In the afternoon and evening, Merkaz will serve pita sandwiches, hummus, salatim (cooked vegetable salads) and Gazoz, the popular Turkish soft drink that comes in flavors like lemon-cardamom and celery-coriander. To-go, family-style meals will also be available, such as entire rotisserie chickens with hummus and salads.

Pita sandwiches on the menu include chicken schnitzel; shawarma-spiced cauliflower and rotisserie lamb; and Jerusalem grill (chicken hearts, turkey breast, tahini and pickles). Solomonov is most excited for the sabich sandwich, which is based on an Iraqi Jewish dish and contains fried eggplant, slow-cooked eggs, tahini, amba (pickled mango sauce) and chopped salad.

Merkaz is co-owned by Steve Cook, who is Solomonov’s partner in CookNSolo, the restaurant group that also operates Zahav, Abe Fisher, Dizengoff, Goldie, Federal Donuts and K’Far, which opened this fall. (Merkaz’s chef is Henry Morgan, who comes from Dizengoff.) In early 2020 the restaurant group will open Laser Wolf, a skewer house and bar.

“The last year and a half really taught us that there is room to grow, but you can overstretch,” Solomonov said. “Being a little bit disciplined about how we do it is important. It’s all risky and it’s all crazy and you have no idea what is going to happen when you do these things. We’re just trying to do it one restaurant at a time.”

Solomonov’s restaurants thrive in Philadelphia, but have not fared as well elsewhere. The team opened Dizengoff and Federal Donuts in New York and Miami, but they closed. The chef believes diners in Philly appreciate his work because they care about quality, not hype, and he isn’t being redundant.

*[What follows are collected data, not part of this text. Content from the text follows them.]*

(* ===== verification/NetIocp.v ===== *)
(** * NetIocp: sockets, pipes and files over an I/O completion port

    The awaiters and the objects of [src/include/coro/net_iocp.hpp] and of the Windows parts of
    [src/include/coro/pipe.hpp] and [src/include/coro/fs.hpp]: every operation with its guards and
    errors, which handles it opens and closes, which it associates with the port and which requests it
    counts.  The port itself is [IocpM]; [win_suspend_is_iocp] connects the two.  What the system
    answers is an argument of each operation. *)

From S2P Require Import Prelude IoErrors IocpM Descriptors.
From stdpp Require Import options.

Local Open Scope Z_scope.

Definition ERROR_INVALID_PARAMETER : Z := 87.
Definition ERROR_NOT_SUPPORTED : Z := 50.
Definition ERROR_BROKEN_PIPE : Z := 109.
Definition ERROR_PIPE_NOT_CONNECTED : Z := 233.
Definition ERROR_HANDLE_EOF : Z := 38.
Definition WSAEINVAL : Z := 10022.
Definition WSAEOPNOTSUPP : Z := 10045.

(** ** State *)

Inductive win_class : Type := WStream | WListener | WUdp | WPipe | WFile.
#[export] Instance win_class_eq_dec : EqDecision win_class.
Proof. solve_decision. Defined.
(** A handle is a number, [INVALID_SOCKET] and [INVALID_HANDLE_VALUE] are -1; [wo_accept_ex] is whether a
    listener has the pointer to [AcceptEx]. *)
Record win_object : Type := mkWObj { wo_class : win_class; wo_h : Z; wo_accept_ex : bool }.

(** The operations, with the object they are of. *)
Inductive win_kind : Type :=
  | WRead (len : Z) | WWrite (len : Z) | WConnect | WAccept (attach : bool)
  | WRecvfrom (len : Z) (wanted : bool) | WSendto (len : Z)
  | WPipeRead (len : Z) | WPipeWrite (len : Z) | WReadAt (len offset : Z) | WWriteAt (len offset : Z).
Inductive phase : Type := Created | Flying | Done | Resumed.
#[export] Instance phase_eq_dec : EqDecision phase.
Proof. solve_decision. Defined.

He’s telling very concise stories with each of his properties; he isn’t selling falafel in seven places.

“There are so many different ways to have a meal and there’s so many aspects that I don’t think people touch on,” he said. “Picture eating breakfast in the South versus what eating a New England dinner is like. There’s just so many different kinds of nuances and facets that make up meals here in the U.S.—it’s the same thing in Israel.”

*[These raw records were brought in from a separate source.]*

(* ===== verification/DnsM.v ===== *)
(** * DnsM: resolving names

    [src/include/coro/dns.hpp]: what is asked of [getaddrinfo], which of its results become endpoints,
    and where a connection to one of them goes.  The resolver and the conversions of addresses to text
    and back are arguments. *)

From Stdlib Require Import Ascii.
From S2P Require Import Prelude.
From stdpp Require Import options.
#[local] Set Default Proof Using "Type*".

Local Open Scope Z_scope.

Definition AF_INET : Z := 2.
Definition SOCK_STREAM : Z := 1.
(** [sizeof(sockaddr_in)]. *)
Definition sockaddr_in_size : Z := 16.
(** [ntohs] and [htons] of a little-endian machine. *)
Definition swap16 (x : Z) : Z := (x `mod` 256) * 256 + x / 256.
Definition ntohs : Z → Z := swap16.
Definition htons : Z → Z := swap16.

(** A result of [getaddrinfo]: its address, when there is one, with the port in the order of the
    network. *)
Record addrinfo : Type := mkAddrinfo { ai_family : Z; ai_addr : option (Z * Z); ai_addrlen : Z; ai_canonname : option str }.
Record resolved_endpoint : Type := mkEndpoint { re_address : str; re_port : Z; re_canonical_name : str }.

(** What a resolution comes to. *)
Inductive resolution : Type := InvalidArgument | DnsResolutionError (host : str) (rc : Z) | Resolved (eps : list resolved_endpoint).

Section resolver.
(** [getaddrinfo] of a name, a service and a socket type, [inet_ntop] and [inet_pton]. *)
Context (getaddrinfo : str → option str → Z → Z + list addrinfo) (ntop : Z → option str) (pton : str → option Z).

(** The body of the loop over the results: an endpoint or [continue]. *)
Definition endpoint_of (it : addrinfo) : option resolved_endpoint :=
  match ai_addr it with
  | Some (addr, port) =>
      if negb (ai_family it =? AF_INET) || (ai_addrlen it <? sockaddr_in_size) then None
      else match ntop addr with
      | None => None
      | Some peer => Some (mkEndpoint peer (ntohs port) (default [] (ai_canonname it)))
      end
  | None => None
  end.
Fixpoint collect (l : list addrinfo) (out : list resolved_endpoint) : list resolved_endpoint :=
  match l with
  | [] => out
  | it :: l => collect l (match endpoint_of it with Some ep => out ++ [ep] | None => out end)
  end.
(** [resolve_blocking]: a service that is empty is none, and then the socket type is left open. *)
Definition resolve_blocking (host service : str) : resolution :=
  let socktype := if decide (service = []) then 0 else SOCK_STREAM in
  match getaddrinfo host (if decide (service = []) then None else Some service) socktype with
  | inl rc => DnsResolutionError host rc
  | inr l => Resolved (collect l [])
  end.
(** [resolve], which [resolve_with] differs from in its executor only. *)
Definition resolve (host service : str) : resolution :=
  if bool_decide (zero ∈ host) || bool_decide (zero ∈ service) then InvalidArgument else resolve_blocking host service.
(** The address that [connect] gives to [TcpStream::connect], and the one that makes of it: the address
    and the port in the order of the network. *)
Definition connect_address (ip : str) (port : Z) : option (Z * Z) := addr ← pton ip; Some (addr, htons port).
Definition connect (ep : resolved_endpoint) : option (Z * Z) := connect_address (re_address ep) (re_port ep).

Lemma collect_omap l out : collect l out = out ++ omap endpoint_of l.
Proof.
  revert out. induction l as [|it l IH]; intros out; cbn; [by rewrite app_nil_r|]. rewrite IH. destruct (endpoint_of it); [by rewrite <- app_assoc|done].
Qed.
Lemma swap16_twice x : 0 ≤ x < 65536 → swap16 (swap16 x) = x.
Proof.
  intros Hx. unfold swap16. pose proof (Z.div_mod x 256). pose proof (Z.mod_pos_bound x 256). assert (0 ≤ x / 256 < 256) by (split; [apply Z.div_pos; lia|apply Z.div_lt_upper_bound; lia]).
  replace (x `mod` 256 * 256 + x / 256) with (x / 256 + x `mod` 256 * 256) by lia.
  rewrite Z.mod_add, Z.div_add, (Z.mod_small (x / 256)), (Z.div_small (x / 256)) by lia. lia.
Qed.

(** The endpoints of a resolution are the IPv4 results of the system in their order, and connecting to
    one of them goes to the address and the port that the system gave: the text and the two conversions
    of the port give them back. *)
Theorem resolve_then_connect host service eps :
  (∀ a s, ntop a = Some s → pton s = Some a) →
  resolve host service = Resolved eps →
  ∃ l, getaddrinfo host (if decide (service = []) then None else Some service) (if decide (service = []) then 0 else SOCK_STREAM) = inr l ∧
    eps = omap endpoint_of l ∧
    ∀ ep, ep ∈ eps → ∃ it addr port, it ∈ l ∧ ai_addr it = Some (addr, port) ∧ ai_family it = AF_INET ∧ (0 ≤ port < 65536 → connect ep = Some (addr, port)).
Proof.
  intros Hpt. unfold resolve, resolve_blocking. destruct (_ || _); [done|]. destruct (getaddrinfo _ _ _) as [rc|l]; [done|]. intros [= <-].
  exists l. split; [done|]. split; [apply collect_omap|]. intros ep. rewrite collect_omap. cbn [app]. rewrite list_elem_of_omap. intros (it & Hit & Hep).
  unfold endpoint_of in Hep. destruct (ai_addr it) as [[addr port]|] eqn:Ha; [|done]. destruct (Z.eqb_spec (ai_family it) AF_INET) as [Hf|]; [|done]. cbn [negb orb] in Hep.
  destruct (ai_addrlen it <? sockaddr_in_size); [done|]. destruct (ntop addr) as [s|] eqn:Hn; [|done]. injection Hep as <-.
  exists it, addr, port. do 3 (split; [done|]). intros Hp. unfold connect, connect_address. cbn. rewrite (Hpt _ _ Hn). cbn. unfold htons, ntohs. by rewrite swap16_twice.
Qed.

(** A name or a service with a zero in it reaches neither the executor nor the system. *)
Lemma resolve_zero host service : zero ∈ host ∨ zero ∈ service → resolve host service = InvalidArgument.
Proof. intros [H|H]; unfold resolve; rewrite (bool_decide_true _ H), ?orb_true_r; done. Qed.
End resolver.

(** ** Witness *)

(** Two addresses, of which one is of another family. *)
Definition demo_ntop (a : Z) : option str := if decide (a = 7) then Some ["7"%char] else None.
Definition demo_pton (s : str) : option Z := if decide (s = ["7"%char]) then Some 7 else None.
Definition demo_resolver (host : str) (service : option str) (socktype : Z) : Z + list addrinfo :=
  inr [mkAddrinfo 10 (Some (1, 2)) 28 None; mkAddrinfo AF_INET (Some (7, 20480)) 16 None].

Lemma resolve_then_connect_witness :
  ∃ l, demo_resolver ["h"%char] (Some ["8"; "0"]%char) SOCK_STREAM = inr l ∧ [mkEndpoint ["7"%char] 80 []] = omap (endpoint_of demo_ntop) l ∧
    ∀ ep, ep ∈ [mkEndpoint ["7"%char] 80 []] → ∃ it addr port, it ∈ l ∧ ai_addr it = Some (addr, port) ∧ ai_family it = AF_INET ∧ (0 ≤ port < 65536 → connect demo_pton ep = Some (addr, port)).
Proof.
  apply (resolve_then_connect demo_resolver demo_ntop demo_pton ["h"%char] ["8"; "0"]%char [mkEndpoint ["7"%char] 80 []]).
  - intros a s. unfold demo_ntop, demo_pton. destruct (decide (a = 7)) as [->|]; [|done]. intros [= <-]. done.
  - vm_compute. reflexivity.
Defined.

To Solomonov, Israeli cuisine is as diverse as the ethnicities and nationalities that call the country home: Middle Eastern, Palestinian, Bedouin, North African, Eastern European, Jewish and Balkan, among others. The culinary traditions here are being created in real time, and the chef has plans to translate even more parts of the cuisine in the future.

“There’s definitely other aspects of Israeli food or Jewish food in particular that I think we can elaborate on, but right now we’ve just got a lot,” he said. “Eastern and Central European Jewish cuisine has almost no accurate representation here in the U.S. When you think of Jewish food, you really think of post-World War II in North America. We sort of lost the pre-World War II cuisine in like Hungary. The way Hungarians treat the goose, almost like we do the pig, how they treat the fat and the curing. That hasn’t really been expressed yet in the States.”

But for now, he’s going to focus on making and keeping the ones he already has great destination restaurants.

“There’s something really wonderful about being able to touch all your restaurants in a day, walk to them,” he said. “And it’s really gratifying to have New Yorkers come to Philly to have dinner. I love it.”

Merkaz is open every day for breakfast from 8 a.m. to 11 a.m. and lunch and dinner from 11 a.m. to 7 p.m.